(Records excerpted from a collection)

(** * BLT-Hackathons: the fetch-and-aggregate pipeline of [fetch_stats.py]

    A shallow embedding of [src/fetch_stats.py] and the properties its
    specification states about it.

    Modelling conventions.
    - A timezone-aware [datetime] is the number of microseconds since
      0001-01-01T00:00:00Z (Python's resolution and origin); a calendar
      date is its proleptic Gregorian ordinal, as [date.toordinal()] gives
      it.  [date.isoformat()] is injective, so a dictionary keyed by ISO date
      strings is a map keyed by ordinals.  The times of the records the API
      sends are timezone-aware, written with Z.  The times of the
      configuration are strings that [fromisoformat] may refuse, or read
      without an offset: such an offset-naive datetime has a date, and
      Python raises TypeError when it is compared with an aware one.
    - Python [str] values are Rocq strings (the UTF-8 bytes).  The tokens the
      code looks for are pure ASCII, and no character outside ASCII lowers to
      a string holding one of them, so lowering the letters A-Z is
      [str.lower()] as far as those tests can tell.
    - JSON payloads of the upstream API are records with the fields the code
      reads; a field read with [.get] is an [option].
    - Python integers that only count are [nat]. *)

From Stdlib Require Import ZArith Ascii String.
From stdpp Require Import gmap strings list fin_maps sorting.

Local Open Scope Z_scope.

(** ** Outcomes of a call *)

Inductive exn : Type :=
| OverflowError      (* datetime arithmetic left the range of years 1..9999 *)
| AttributeError     (* a method called on None *)
| KeyError           (* a subscript on a missing key *)
| ValueError         (* a string that fromisoformat rejects *)
| TypeError          (* an offset-naive datetime compared with an aware one; None iterated *)
| OtherException.    (* anything else that is neither HTTPError nor URLError *)

Inductive result (A : Type) : Type :=
| Val (a : A)        (* the call returns a *)
| Raise (e : exn)    (* the call raises e *)
| Diverge.           (* the call has not returned within the fuel given *)

Arguments Val {A} a.
Arguments Raise {A} e.
Arguments Diverge {A}.

(** ** Dates and times *)

Abbreviation datetime := Z (only parsing).
Abbreviation date := Z (only parsing).

Definition us_per_day : Z := 86400000000.
Definition datetime_max : datetime := 3652059 * us_per_day - 1.
Definition date_max : date := 3652059.            (* date(9999, 12, 31) *)

(** [dt.date()], as an ordinal. *)
Definition date_of (dt : datetime) : date := dt / us_per_day + 1.

(** [timedelta(minutes=n)] *)
Definition timedelta_minutes (n : Z) : Z := n * 60000000.
Lemma exec_frame (w : App.World) (c : command) (st : App.State) :
  frame c st (exec w c st).
Proof.
  destruct c; unfold exec.
  - unfold App._auto_detect_project.
    destruct (XcodeDetector.find_project _ _ _ _); frame_goal.
  - unfold App._select_project.
    destruct (String.eqb (App.askdirectory w) ""); [frame_goal|].
    destruct (XcodeDetector.find_project _ _ _ _); frame_goal.
  - unfold App._select_target.
    destruct (App.no_project st); [frame_goal|].
    destruct (App._update_target_list w "simulator") as [listbox|e];
      [|frame_goal].
    unfold App.on_select.
    destruct (App.curselection w) as [|idx sel]; [frame_goal|].
    destruct (nth_error _ idx) as [target|]; [|frame_goal].
    destruct (Json.subscript _ "name"); frame_goal.
  - unfold App._build_project.
    destruct (App.no_project st); [frame_goal|].
    destruct (App.no_target st); [frame_goal|].
    destruct (build_thread_cases w
                (App.ui [App._clear_build_log; App._set_status "🔨 Building...";
                         App.progress_bar_set 0] st))
      as [[e H]|(c & target & uuid & _ & _ & _ & made & H)];
      cbv zeta in H; rewrite H; frame_goal.
  - unfold App._run_tests.
    destruct (App.no_project st); [frame_goal|].
    destruct (App.no_target st); [frame_goal|].
    destruct (test_thread_cases w
                (App.ui [App._clear_build_log; App._set_status "🧪 Running tests...";
                         App.progress_bar_set 0] st))
      as [[e H]|(c & target & uuid & _ & _ & _ & made & H)];
      [rewrite H; frame_goal|].
    cbv zeta in H.
    destruct (TestParser.parse_results _) as [[[[tests total] passed] failed]|e];
      rewrite H; frame_goal.
  - unfold App._run_diagnostics.
    destruct (App.no_project st); [frame_goal|].
    pose proof (diagnostics_thread_cases w
                  (App.ui [App._set_status "🔍 Running diagnostics...";
                           App.progress_bar_set 0] st)) as H.
    cbn [App.ui App.with_calls App.project_config] in H.
    destruct (App.project_config st) as [c|] eqn:Hc.
    + destruct H as [made H]. rewrite H. frame_goal.
    + destruct H as (e & made & H). rewrite H. frame_goal.
  - unfold App._generate_report.
    destruct (App.no_project st); [frame_goal|].
    pose proof (report_thread_cases w
                  (App.ui [App._set_status "📊 Generating report..."] st)) as H.
    cbn [App.ui App.with_calls App.project_config] in H.
    destruct (App.project_config st) as [c|] eqn:Hc.
    + destruct H as (html & _ & H).
      destruct (App.save_report w html (path c)) as [report_path|e].
      * destruct H as [made H]. rewrite H. frame_goal.
      * rewrite H. frame_goal.
    + destruct H as [e H]. rewrite H. frame_goal.
  - unfold App._open_latest_report.
    destruct (App.last_report_path st) as [p|]; [|frame_goal].
    destruct (negb (String.eqb p "") && App.path_exists w p); frame_goal.
Qed.

Lemma session_cons (s : App.World * command) (steps : list (App.World * command))
  (st : App.State) :
  session (s :: steps) st = session steps (exec (fst s) (snd s) st).
Proof. reflexivity. Qed.

(** X20: nothing in the window removes a diagnostic record or a call
    from the log of the calls: whatever the commands given and the worlds
    they are given in, the records held before are still there, in
    place, and what is new comes after them.  The test results only
    change by a test command, the build flag by a build, the path of the
    last report by a report, the project by detection or by opening one,
    the target by the dialog. *)
Theorem session_keeps_records :
  forall steps st,
    (exists added,
        App.diagnostic_issues (session steps st)
        = (App.diagnostic_issues st ++ added)%list)
    /\ (exists made,
           App.calls (session steps st) = (App.calls st ++ made)%list)
    /\ (Forall (fun s => snd s <> Test) steps ->
        App.test_results (session steps st) = App.test_results st)
    /\ (Forall (fun s => snd s <> Build) steps ->
        App.build_success (session steps st) = App.build_success st)
    /\ (Forall (fun s => snd s <> Report) steps ->
        App.last_report_path (session steps st) = App.last_report_path st)
    /\ (Forall (fun s => snd s <> Detect /\ snd s <> OpenProject) steps ->
        App.project_config (session steps st) = App.project_config st)
    /\ (Forall (fun s => snd s <> SelectTarget) steps ->
        App.selected_target (session steps st) = App.selected_target st).
Proof.
  induction steps as [|[w c] steps IH]; intros st.
  - cbn [session fold_left].
    split; [exists []; now rewrite app_nil_r|].
    split; [exists []; now rewrite app_nil_r|].
    repeat split; reflexivity.
  - rewrite session_cons. cbn [fst snd].
    destruct (IH (exec w c st))
      as ([added Ha] & [made Hm] & Ht & Hb & Hr & Hp & Hs).
    destruct (exec_frame w c st)
      as (([added0 [Ha0 _]] & [made0 Hm0]) & Ht0 & Hb0 & Hr0 & Hp0 & Hs0).
    split; [exists (added0 ++ added)%list; now rewrite Ha, Ha0, app_assoc|].
    split; [exists (made0 ++ made)%list; now rewrite Hm, Hm0, app_assoc|].
    split; [intros H; inversion H; subst; rewrite Ht by assumption; auto|].
    split; [intros H; inversion H; subst; rewrite Hb by assumption; auto|].
    split; [intros H; inversion H; subst; rewrite Hr by assumption; auto|].
    split; [intros H; inversion H as [|? ? [? ?] ?]; subst;
            rewrite Hp by assumption; auto|].
    intros H; inversion H; subst; rewrite Hs by assumption; auto.
Qed.

Lemma session_keeps_records_witness :
  App.test_results
    (session [(Sample3.world, Build); (Sample3.world, Diagnose);
              (Sample3.bare_world, OpenProject); (Sample3.world, Report)]
             Sample3.ready)
  = Sample.tests_3_of_4.
Proof.
  apply (proj1 (proj2 (proj2 (session_keeps_records _ Sample3.ready)))).
  repeat constructor; discriminate.
Defined.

## [Try it]
Beginning at the line above that contains "None iterated *)", return each line exactly through the line that contains "Abbreviation datetime := Z (only parsing).", and no others.

## [Written response]
| TypeError          (* an offset-naive datetime compared with an aware one; None iterated *)
| OtherException.    (* anything else that is neither HTTPError nor URLError *)

Inductive result (A : Type) : Type :=
| Val (a : A)        (* the call returns a *)
| Raise (e : exn)    (* the call raises e *)
| Diverge.           (* the call has not returned within the fuel given *)

Arguments Val {A} a.
Arguments Raise {A} e.
Arguments Diverge {A}.

(** ** Dates and times *)

Abbreviation datetime := Z (only parsing).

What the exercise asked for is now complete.